Мазурка кончилась. Все разъезжались, бросая полусон­ный взгляд на простую, незатейливую иллюминацию, про­изводившую однако ж прекрасное зрелище на гористом местоположении, по которому плошки и фонари были рас­кинуты.

На другой день фон Альтер расположился с женою в доме против квартиры Пустогородовых; у них отобедал, поручил Прасковье Петровне свою Китхен, а ввечеру уехал в Тифлис.

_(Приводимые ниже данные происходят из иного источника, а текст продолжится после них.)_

(* ===== verification/ReduceDas.v ===== *)
(** * All-reduce: which protocol, and what they leave behind

    The choice of [reduce_wg] (src/ipc/context_ipc_tmpl_device.hpp) and [reduce_das]
    (src/ipc/context_ipc_tmpl_device_das.hpp) between the protocols of [Direct],
    [ReduceScatter] and [Ring], and how calls that take different protocols on the
    same team meet in the flags and the scratch array they share. *)

From Stdlib Require Import ZArith Lia.
From stdpp Require Import base option numbers list relations.
From S2P Require Import Prelude WrkSync Ring ReduceScatter Direct.

(** ** Scratch *)

(** Elements of the scratch array of a team, and those of one slot in
    [reduce_scatter_wg_das]. *)
Definition scratch_elems (sizeof_T : Z) : Z := WrkSync.ROCSHMEM_REDUCE_MIN_WRKDATA_SIZE * sizeof_double / sizeof_T.

Definition das_chunk_size (sizeof_T pe_size : Z) : Z := Z.max 1 (scratch_elems sizeof_T / Z.max 1 (pe_size - 1)).

(** The slots of a team of any size that has scratch elements for all its PEs fit. *)
Lemma das_slots_fit sizeof_T pe_size from to x :
  0 < sizeof_T -> pe_size - 1 <= scratch_elems sizeof_T -> 0 <= from < pe_size -> 0 <= to < pe_size -> from <> to ->
  0 <= x < das_chunk_size sizeof_T pe_size ->
  0 <= scratch_slot from to * das_chunk_size sizeof_T pe_size + x < scratch_elems sizeof_T.
Proof.
  intros HT Hle Hf Ht Hne Hx. assert (Hs : 0 <= scratch_slot from to <= pe_size - 2).
  { unfold scratch_slot. case_if; lia. }
  unfold das_chunk_size in *. rewrite Z.max_r with (n := 1) (m := pe_size - 1) in * by lia.
  assert (1 <= scratch_elems sizeof_T / (pe_size - 1)) by (apply Z.div_le_lower_bound; lia).
  rewrite Z.max_r in * by lia. pose proof (Z.mul_div_le (scratch_elems sizeof_T) (pe_size - 1) ltac:(lia)). nia.
Qed.

(** ** The choice of [reduce_wg] *)

Definition provided_pWrk (nreduce : Z) : Z := Z.max (Z.quot nreduce 2 + 1) WrkSync.ROCSHMEM_REDUCE_MIN_WRKDATA_SIZE.

Definition reduce_wg_direct (PE_size nreduce : Z) : bool :=
  (PE_size * nreduce <=? provided_pWrk nreduce) && (PE_size <=? WrkSync.ROCSHMEM_REDUCE_SYNC_SIZE).

(** [reduce_wg] takes the direct protocol when the slots of as many PEs as the
    team has fit into the scratch array, but a slot is indexed by the number of
    its PE in the world: on the team of the last two of eight PEs, a message of
    524288 elements of eight bytes from PE 7 is put beyond the scratch array of the
    team, into that of the team three slots further in the pool. *)
Theorem direct_slots_overrun (p : pools) (pool_index : Z) :
  let a := Direct.mkArgs (T := Z) 524288 524288 (fun _ _ _ => 0) in
  let put := area_start p pool_index Wrk + 8 * (pe_of 6 1 1 * slot a) in
  reduce_wg_direct 2 524288 = true /\
  area_start p pool_index Wrk + area_bytes Wrk <= put /\
  area_start p (pool_index + 3) Wrk <= put < area_start p (pool_index + 3) Wrk + area_bytes Wrk.
Proof.
  cbv zeta. split; [reflexivity|]. unfold area_start, area_bytes, pe_of, sizeof_double.
  change WrkSync.ROCSHMEM_REDUCE_MIN_WRKDATA_SIZE with 1048576. cbn [slot]. lia.
Qed.

(** ** A large all-reduce followed by a small one *)

(** Two PEs with elements of four bytes: the reduce-scatter of the large one. *)
Definition large_calls : list ReduceScatter.args :=
  [ReduceScatter.mkArgs 4097 0 (-1) (fun p i => 1000 * p + i)].

Definition large_end : ReduceScatter.state :=
  ReduceScatter.drive 2 (das_chunk_size 4 2) large_calls 60 ReduceScatter.example_start.

(** The small one starts with the flags and the scratch the large one leaves. *)
Definition small_start : Direct.state :=
  Direct.mkState (fun _ _ _ => 0) (ReduceScatter.pWrk large_end) (ReduceScatter.pSync large_end) (fun _ => Direct.Out 0)
    (fun _ _ => false).

Definition small_calls : list Direct.args := [allreduce_args 1 (fun p _ => 1 + p)].

Definition small_schedule : list Z := replicate 30 0 ++ replicate 30 1 ++ [0].

Lemma small_schedule_ok : Forall (fun p => 0 <= p < 2) small_schedule.
Proof. repeat constructor; lia. Qed.

(** [reduce_das] on a team that has made no reduction yet: an all-reduce of 8194
    elements takes the reduce-scatter, which leaves generation 1 in the flags of
    the peers; the direct protocol of the next, small all-reduce waits for flag 1
    and does not wait at all.  It combines an element of the first message that
    is still in the scratch array and returns 1002 instead of 3. *)
Theorem reduce_das_stale_flag :
  use_reduce_scatter_allgather 2 8194 = true /\ use_direct 2 1 = true /\
  rtc (ReduceScatter.step Z.add 2 (das_chunk_size 4 2) large_calls) ReduceScatter.example_start large_end /\
  ReduceScatter.finished 2 large_calls large_end /\
  ReduceScatter.pSync large_end 0 1 = 1 /\
  let s := direct_drive (ipc_direct_allreduce_wg Z.add 0 1 2 small_calls) small_schedule small_start in
  rtc (Direct.step Z.add 0 1 2 2 small_calls false 1024 (fun _ _ => true)) small_start s /\ Direct.finished 2 small_calls s /\
  Direct.dst s 0 0 0 = 1002 /\ Direct.result Z.add 2 (allreduce_args 1 (fun p _ => 1 + p)) 0 0 = 3.
Proof.
  split; [reflexivity|]. split; [reflexivity|]. split; [apply drive_rtc|].
  split; [|split; [vm_compute; reflexivity|split]].
  - intros p Hp. assert (p = 0 \/ p = 1) as [->| ->] by (unfold ReduceScatter.is_pe in Hp; lia); vm_compute; reflexivity.
  - apply direct_drive_rtc, small_schedule_ok.
  - split; [|split; [vm_compute; reflexivity|reflexivity]].
    intros p Hp. assert (p = 0 \/ p = 1) as [->| ->] by (unfold Direct.is_pe in Hp; lia); vm_compute; reflexivity.
Qed.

Молодая супруга скучала, оставшись одна. Николаша часто бывал у нее. Иногда, поздно, вечером, провожал он ее домой от Прасковьи Петровны. Иногда сидел вместе с нею у открытого окна, обращенного к Машуку. Тогда он при­творялся, будто поражен величественным видом исполина, который, гордо воздымаясь во тьме, затеняет собою самую ночь. А меланхолическая Китхен пугалась.этого усиленного мрака; возводила глаза к небу; внимательно рассматривала звезды, сверкавшие над горою: то мечтала, будто видит в этих звездах горных духов, резвящихся на вершине горы, то силилась прочесть в них темные для нее символы. Й когда восходила луна и бледнели Машук и лежащий под ними дол; когда вдали таинственный свет освещал белые памятники кладбища, Китхен, предаваясь какой-то мисти­ческой задумчивости, напрягала слух, чтобы внимать вея­нию ночного воздуха среди общей тишины, изредка преры­ваемой трелью соловья в отдаленных кустах. Машука. Ни­колаша, сидя с нею, любовался на юную мечтательницу; слова замирали на его устах от невольного благоговения к неизвестным думам милого творения. В остальное время искусный притворщик показывал ей столько внимания, столько любви, что это невольно льстило женскому само­любию; но и тут умело умерял себя, так, что не пугал за­стенчивости Китхен, не пробуждал ее опасения и осторож­ности. Опытный волокита, он убаюкивал малейшие подо­зрения. Китхен — неопытное дитя! — создавала себе мир идеальный, воздушный, предавая забвению все существен­ное или и вовсе не помышляя о нем. Она, не подозревая ничего, день ото дня запутывалась более и более в сети.

В один теплый и тихий вечер, располагавший к сладо­страстию,— кто не знал его на севере, того прошу на юг, ничем другим не сумеем угостить, а за этим дело не станет!— в один подобный вечер Китхен и Николаша сидели вместе у окна.